A: Topographies based on the fitted dipoles were very similar. Measurement points are marked with circles. From left to right they are. C6, C1, C3, B1, B2, B3, B4, A6, A1 and A3 (same order as in A) B: The fitted dipoles shown on cortex. C: Only minor differences were found in peak amplitudes. The peak for the “after” recording occurred 0.2 ms after the “before” recording.
The habituation results show that the dipole fits based on “before” and “after” in-helmet recordings are not significantly different from one another. This confirms the conjecture that N20m activations are not strongly effected by habituation [20,21]. Thus, the spatial and temporal differences between the predicted and measured on-scalp fields cannot be readily explained by habituation.
(2) Stimulator repositioning
Movement of the stimulator may have occurred as the subject had to reposition himself between some of the on-scalp recordings. However, care was taken to attach the stimulator to the same place and thus elicit the same movement of the thumb. To assess whether there were effects on N20m amplitudes and latencies from repositioning the stimulator, and thereby potentially activating different cortical sources, we performed five additional whole-head recordings in a separate session after the benchmarking measurements. These experiments were carried out on the same subject, with the same stimulator, and recorded with the same whole-head MEG system and settings as in the benchmarking measurements presented in Section 1, above.

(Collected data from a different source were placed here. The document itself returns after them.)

(** *** [OAuthAuthenticator.Authorize] *)
Definition Authorize (g : Globals) (auth : OAuthAuthenticator) (code : string)
  (client : option Http.Client) : IO (AuthorizationResponse + error) :=
  if String.eqb code EmptyString then ret (inr OAuthInvalidCodeErr)
  else
    let client := match client with None => DefaultClient g | Some c => c end in
    do res <- post client (basePath g +:+ "/oauth/token")
             (<["client_id" := [Fmt.Sprintf "%d" [Fmt.Int (ClientId g)]]]>
                (<["client_secret" := [ClientSecret g]]> (<["code" := [code]]> ∅)));
    match res with
    | Http.Failed _ err => ret (inr (TransportError err))
    | Http.Ok resp =>
        if Http.StatusCode resp ÷ 100 =? 5 then ret (inr OAuthServerErr)
        else if negb (Http.StatusCode resp ÷ 100 =? 2) then
          let (response, _) := Json.Unmarshal (Http.Body resp) (Json.zero : Error.t) in
          match Error.Errors response with
          | [] => ret (inr OAuthServerErr)
          | first :: _ =>
              if String.eqb (ErrorDetailed.Resource first) "Application"
              then ret (inr OAuthInvalidCredentialsErr)
              else if String.eqb (ErrorDetailed.Resource first) "RequestToken"
              then ret (inr OAuthInvalidCodeErr)
              else ret (inr (ApiError response))
          end
        else
          let (response, err) := Json.Unmarshal (Http.Body resp) (Json.zero : AuthorizationResponse) in
          match err with
          | Some e => ret (inr (JsonError e))
          | None => ret (inl response)
          end
    end.

(** *** [OAuthAuthenticator.HandlerFunc]

    The handler built from the two continuations, applied to a response
    writer and a request. *)
Definition HandlerFunc (g : Globals) (auth : OAuthAuthenticator)
  (success : AuthorizationResponse -> ResponseWriter -> Http.Request -> IO unit)
  (failure : error -> ResponseWriter -> Http.Request -> IO unit)
  (w : ResponseWriter) (r : Http.Request) : IO unit :=
  if String.eqb (Http.FormValue r "error") "access_denied"
  then failure OAuthAuthorizationDeniedErr w r
  else
    let client :=
      match RequestClientGenerator auth with
      | Some generator => generator r
      | None => Some (DefaultClient g)
      end in
    do res <- Authorize g auth (Http.FormValue r "code") client;
    match res with
    | inr err => failure err w r
    | inl resp => success (set_State (Http.FormValue r "state") resp) w r
    end.

(** Continuations that only record that they were called, and with
    what. *)
Definition probe_success (auth : AuthorizationResponse) (w : ResponseWriter) (r : Http.Request)
  : IO unit := (tt, [Succeeded auth w r]).

Definition probe_failure (err : error) (w : ResponseWriter) (r : Http.Request)
  : IO unit := (tt, [Rejected err w r]).

(** *** The two [AuthorizationURL]s *)

(** The method of [OAuthAuthenticator]. *)
Definition OAuthAuthenticator_AuthorizationURL (g : Globals) (auth : OAuthAuthenticator)
  (state : string) (scope : Permission) (force : bool) : string :=
  let path :=
    Fmt.Sprintf "%s/oauth/authorize?client_id=%d&response_type=code&redirect_uri=%s&scope=%v"
      [Fmt.Str (basePath g); Fmt.Int (ClientId g); Fmt.Str (CallbackURL auth); Fmt.Perm scope] in
  let path := if negb (String.eqb state EmptyString) then path +:+ "&state=" +:+ state else path in
  let path := if force then path +:+ "&approval_prompt=force" else path in
  path.

(** The package-level function. *)
Definition AuthorizationURL (g : Globals) (callbackURL : string) (scope : Permission)
  : string + error :=
  if (ClientId g =? 0) || (ClientId g <? 0) then inr (errors_New "clientId is empty")
  else if String.eqb callbackURL EmptyString then inr (errors_New "callbackURL is empty")
  else if String.eqb scope EmptyString then inr (errors_New "scope is empty")
  else
    inl (Fmt.Sprintf "%s/oauth/authorize?client_id=%d&response_type=code&redirect_uri=%s&scope=%v"
           [Fmt.Str (basePath g); Fmt.Int (ClientId g); Fmt.Str callbackURL; Fmt.Perm scope]).

(** *** The vocabulary of the statements *)

(** The client [Authorize] posts through: the one passed, or
    [http.DefaultClient] when none is. *)
Definition chosen (g : Globals) (client : option Http.Client) : Http.Client :=
  match client with
  | Some c => c
  | None => DefaultClient g
  end.

(** The client the handler passes to [Authorize] for a request. *)
Definition handler_client (g : Globals) (auth : OAuthAuthenticator) (r : Http.Request)
  : option Http.Client :=
  match RequestClientGenerator auth with
  | Some generator => generator r
  | None => Some (DefaultClient g)
  end.

(** The token endpoint. *)
Definition token_url (g : Globals) : string := basePath g +:+ "/oauth/token".

(** The form of the code grant: the two credentials and the code. *)
Definition code_form (g : Globals) (code : string) : Values :=
  {[ "client_id" := [Fmt.itoa (ClientId g)];
     "client_secret" := [ClientSecret g];
     "code" := [code] ]}.

(** The form [ExchangeToken] posts: the caller's, with the two credentials
    set. *)
Definition exchange_form (g : Globals) (values : Values) : Values :=
  <["client_secret" := [ClientSecret g]]> (<["client_id" := [Fmt.itoa (ClientId g)]]> values).

(** The URL of the authorization page for the four operands of the
    format. *)
Definition authorize_url (bp : string) (id : Z) (cb scope : string) : string :=
  bp +:+ "/oauth/authorize?client_id=" +:+ Fmt.itoa id
     +:+ "&response_type=code&redirect_uri=" +:+ cb +:+ "&scope=" +:+ scope.
Lemma days_in_month_bound (y m : Z) : 28 <= days_in_month y m <= 31.
Proof.
  unfold days_in_month. destruct (m =? 2); [destruct (is_leap y); lia|].
  destruct ((m =? 4) || (m =? 6) || (m =? 9) || (m =? 11)); lia.
Qed.

Lemma date_ok_bounds (y m d : Z) :
  date_ok y m d = true → 1 <= y <= 9999 ∧ 1 <= m <= 12 ∧ 1 <= d <= 31.
Proof.
  unfold date_ok. rewrite !andb_true_iff, !Z.leb_le.
  pose proof (days_in_month_bound y m). lia.
Qed.

(** Dates that exist compare as their ISO strings do. *)
Lemma isoformat_compare (d1 d2 : date) :
  date_valid d1 = true → date_valid d2 = true →
  String.compare (isoformat d1) (isoformat d2) = date_compare d1 d2.
Proof.
  intros H1 H2. apply date_ok_bounds in H1, H2.
  unfold isoformat, date_compare.
  rewrite compare_pad4 by lia.
  destruct (year d1 ?= year d2); [|done..].
  rewrite !append_cons, !append_empty, compare_cons.
  change (Ascii.compare "-" "-") with Eq. cbv iota.
  rewrite compare_pad2 by lia.
  destruct (month d1 ?= month d2); [|done..].
  rewrite compare_cons.
  change (Ascii.compare "-" "-") with Eq. cbv iota.
  change (pad2 (day d1)) with (pad2 (day d1) +:+ "").
  change (pad2 (day d2)) with (pad2 (day d2) +:+ "").
  rewrite compare_pad2 by lia.
  by destruct (day d1 ?= day d2).
Qed.

(** ** Search: the filter document *)

Lemma Result_bind_Return {A B} (a : A) (k : A → Result B) :
  (Return a ≫= k) = k a.
Proof. reflexivity. Qed.

Lemma days_in_month_bounds (y m : Z) : 28 <= days_in_month y m <= 31.
Proof.
  unfold days_in_month.
  destruct (m =? 2); [destruct (is_leap y); lia|].
  destruct ((m =? 4) || (m =? 6) || (m =? 9) || (m =? 11)); lia.
Qed.

(** The numbers of a day of the calendar fit a C [int]. *)
Lemma date_ok_c_int (y m d : Z) :
  date_ok y m d = true → c_int y && c_int m && c_int d = true.
Proof.
  unfold date_ok, c_int. pose proof (days_in_month_bounds y m).
  rewrite !andb_true_iff, !Z.leb_le. lia.
Qed.
(** * n8n-nodes-oasys: a shallow embedding of the bridge, layer, unit and
    polling logic, with the properties of its specification.

  JavaScript numbers that hold block heights, chain ids and confirmation
  counts are integers here ([Z]); [bigint] is [Z] as well.  The epoch,
  block-range and timestamp arithmetic of the utilities is followed on
  doubles ([JsNumber]).  A call that can throw returns an [outcome]; code
  that mutates objects while it may throw runs in a state-and-exception
  monad whose state survives a throw, as the mutated objects do in
  JavaScript. *)

From Stdlib Require Import ZArith String Ascii List Lia Bool DecimalString DecimalPos
  Sorted.
From Stdlib Require Floats.PrimFloat Floats.FloatOps Floats.SpecFloat.
From Stdlib Require Numbers.Cyclic.Int63.Uint63.
From stdpp Require Import base option strings gmap list.

Open Scope Z_scope.

(* ================================================================== *)
(** ** JavaScript runtime pieces shared by the modules below *)
(* ================================================================== *)

Module Js.

(** The result of evaluating an expression that may throw.  The payload of
    [Threw] is the [message] of the thrown [Error]. *)
Inductive outcome (A : Type) : Type :=
| Threw (message : string)
| Done (value : A).
Arguments Threw {A} message.
Arguments Done {A} value.

Definition obind {A B} (m : outcome A) (k : A → outcome B) : outcome B :=
  match m with
  | Threw e => Threw e
  | Done a => k a
  end.

#[export] Instance outcome_ret : MRet outcome := λ A a, Done a.
#[export] Instance outcome_bind : MBind outcome := λ A B k m, obind m k.

(** JSON values, as the nodes hand them to the workflow engine. *)
Unset Elimination Schemes.
Inductive Json : Type :=
| JNull
| JBool (b : bool)
| JNum (n : Z)
| JStr (s : string)
| JArr (items : list Json)
| JObj (fields : list (string * Json)).
Set Elimination Schemes.

(** [obj[key]] on a JSON object; [None] is [undefined]. *)
Fixpoint field_lookup (key : string) (fields : list (string * Json)) : option Json :=
  match fields with
  | [] => None
  | (k, v) :: rest => if String.eqb k key then Some v else field_lookup key rest
  end.

Definition get_field (key : string) (j : Json) : option Json :=
  match j with
  | JObj fields => field_lookup key fields
  | _ => None
  end.

(** [bigint.prototype.toString()] and [String(number)] on an integer. *)
Definition toString (z : Z) : string := NilZero.string_of_int (Z.to_int z).
(** * terraingen.py: procedural terrain generation

    A shallow embedding of [SimplexNoise] and [TerrainGenerator]
    (src/terraingen.py).  Python floats are IEEE binary64 and are modelled
    by Rocq's primitive floats; Python ints are [Z]; exceptions are an
    error result; the generator object is a record threaded through its
    methods. *)

From Stdlib Require Import ZArith Floats Lia DecimalString DecimalZ.
From stdpp Require Import base option list gmap strings.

During these measurements, we removed and replaced the stimulator on the subject’s wrist between each of the five recordings to emulate the repositioning done during the repeated on-scalp recordings. This allowed us to assess what effect repositioning might have on the fitted dipoles. As during the on-scalp recordings, care was taken to reposition the stimulator on the same spot so that it would result in a stimulation as similar as possible to the one before. All the analysis steps were identical to the ones applied in the aforementioned “before” and “after” whole-head recordings in Section 1.
Results and discussion.
The resulting differences in positions of the fitted dipoles were within ~2 mm and on average differed 1.4 mm (Table 4). Angles between the moments of the fitted dipoles were within ~7° (Table 5). Temporal reliability was also high: only one fitted dipole had a deviation in peak timing of 0.2 ms before the others (Fig 5). Compared to the peak time discrepancies found in the on-scalp measurement (Fig 3), this discrepancy is smaller by a factor of three. Repositioning was thus found to activate a consistent source, the variation in which does not account for the peak time discrepancies reported in Section 1.
A: Comparisons of predicted on-scalp topographies for the whole-head recordings for the repositioning (1–5). B: The estimated dipoles are temporally stable across the repositionings. C: The maximum distance between estimated dipoles was maximally ~2 mm across the repositionings.
The repositioning results show that the discrepancies between predicted and measured magnetic fields for the on-scalp recordings are of a different order than what is induced in the in-helmet recording by repositioning the median nerve electrodes. The spatial and temporal differences between the predicted and measured on-scalp fields cannot therefore readily be explained by the repositioning of the median nerve electrode during the on-scalp recordings. To be precise, the angles between dipole moments and distances between dipole positions were less than 7° and 2 mm, respectively.
(3) Volume conduction models and dipole fitting options
Given the consistency of the N20m response and its dipolar presentation, we investigated how dependent it was on fitting options and the volume conduction model used.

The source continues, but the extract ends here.